Sociedade vive ausência de valores e certeza da impunidade
A banalização das relações sociais e familiares, a ausência de valores e a certeza da impunidade dos infratores são apontadas pela cientista social Jane Melo como os principais geradores desse tipo de violência urbana.
A professora, que é mestra em ciência política, afirmou que atualmente há precariedade de valores, sobretudo éticos e morais, no âmbito social. "Isso releva que não há percepção dos indivíduos como cidadãos, com direitos e deveres na sociedade. Esse jovem é discriminado, desprezado e desprotegido pelo contexto social. É a completa condição de vulnerabilidade", explicou a socióloga.
Para a professora, a banalização dos valores é decorrente, em parte, da falta de imposição de limites nas relações familiares, em especial dos pais. "Com a banalização, ele (a vítima) é tratado como ninguém. Essa ausência faz com que as pessoas não percebam os outros como também cidadãos. Não percebem que eles (moradores de rua) também são fruto da sociedade e acabam segregando e excluindo", completou.
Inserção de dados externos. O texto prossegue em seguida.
Lemma remove_rt_spec queues task removed :
  NoDup (concat queues) -> 0 <= removed <= 1 -> (removed = 1 -> task ∉ concat queues) ->
  let '(queues', counts', removed') := remove_rt queues (lengths queues) task removed in
  counts' = lengths queues' /\ length queues' = length queues /\
  removed' = removed + (if decide (task ∈ concat queues) then 1 else 0) /\
  (if decide (task ∈ concat queues) then concat queues ≡ₚ task :: concat queues' else queues' = queues).
Proof.
  revert removed. induction queues as [|q queues IH]; intros removed Hnd Hr Hone; simpl.
  { split_and!; try done; lia. }
  simpl in Hnd. apply NoDup_app in Hnd as (Hn1 & Hn2 & Hn3). simpl in Hone.
  destruct (decide (task ∈ q)) as [Hin|Hnin].
  - assert (removed = 0) as -> by (destruct (decide (removed = 1)); [exfalso; apply Hone; set_solver|lia]).
    pose proof (retain_present task q Hn1 Hin) as Hp. pose proof (Permutation_length Hp) as Hl. simpl in Hl.
    assert (sat_sub (Z.of_nat (length q)) (Z.of_nat (length (retain_other task q))) = 1) as -> by ulia.
    change (Nat.iter (Z.to_nat 1) dec_count (Z.of_nat (length q))) with (dec_count (Z.of_nat (length q))).
    change (sat_add 0 1) with 1. specialize (IH 1 Hn3).
    destruct (remove_rt queues (lengths queues) task 1) as [[qs' cs'] r'].
    destruct IH as (Hc & Hlen & Hr' & Hqs); [lia|by intros; apply Hn2|].
    assert (task ∉ concat queues) as Hnq by (by apply Hn2).
    rewrite (decide_False (P := task ∈ concat queues)) in Hr' by done.
    rewrite (decide_False (P := task ∈ concat queues)) in Hqs by done. subst qs'.
    simpl. destruct (decide (task ∈ q ++ concat queues)) as [_|Hx]; [|exfalso; set_solver]. split_and!.
    + simpl. rewrite Hc. f_equal. unfold dec_count. case_if; lia.
    + simpl. lia.
    + lia.
    + exact (Permutation_app_tail (concat queues) Hp).
  - rewrite (retain_absent task q) by done.
    assert (sat_sub (Z.of_nat (length q)) (Z.of_nat (length q)) = 0) as -> by ulia.
    assert (sat_add removed 0 = removed) as -> by ulia.
    specialize (IH removed Hn3 Hr). change (Nat.iter (Z.to_nat 0) dec_count (Z.of_nat (length q))) with (Z.of_nat (length q)).
    destruct (remove_rt queues (lengths queues) task removed) as [[qs' cs'] r'].
    destruct IH as (Hc & Hlen & Hr' & Hqs); [intros H1; specialize (Hone H1); set_solver|].
    assert (task ∈ q ++ concat queues <-> task ∈ concat queues) as Hiff by set_solver.
    simpl. destruct (decide (task ∈ concat queues)) as [Hin'|Hnin'].
    + destruct (decide (task ∈ q ++ concat queues)) as [_|Hx]; [|exfalso; set_solver]. split_and!; [by rewrite Hc|simpl; lia|done|].
      simpl. rewrite Hqs. symmetry. apply Permutation_middle.
    + destruct (decide (task ∈ q ++ concat queues)) as [Hx|_]; [exfalso; set_solver|]. split_and!; [by rewrite Hc|simpl; lia|done|by rewrite Hqs].
Qed.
Jane chamou atenção para a necessidade de se repensar o social no sentido de inclusão da garantia de direitos dos cidadãos. Ela ressaltou ainda a importância do poder público de instigar para que os autores sejam punidos pela infração praticada contra o adolescente. "Esse moradores de rua já vivem no processo de exclusão, principalmente econômica e social, o que potencializa o desenvolvimento desse tipo de violência urbana. Com isso, gera a certeza da impunidade. É preciso que o poder público tome providências para os direitos desse jovem sejam garantidos", disse.
Durante a manhã de ontem, a reportagem voltou ao local onde o adolescente foi vítima da violência, no bairro do Reduto, mas ele não foi localizado.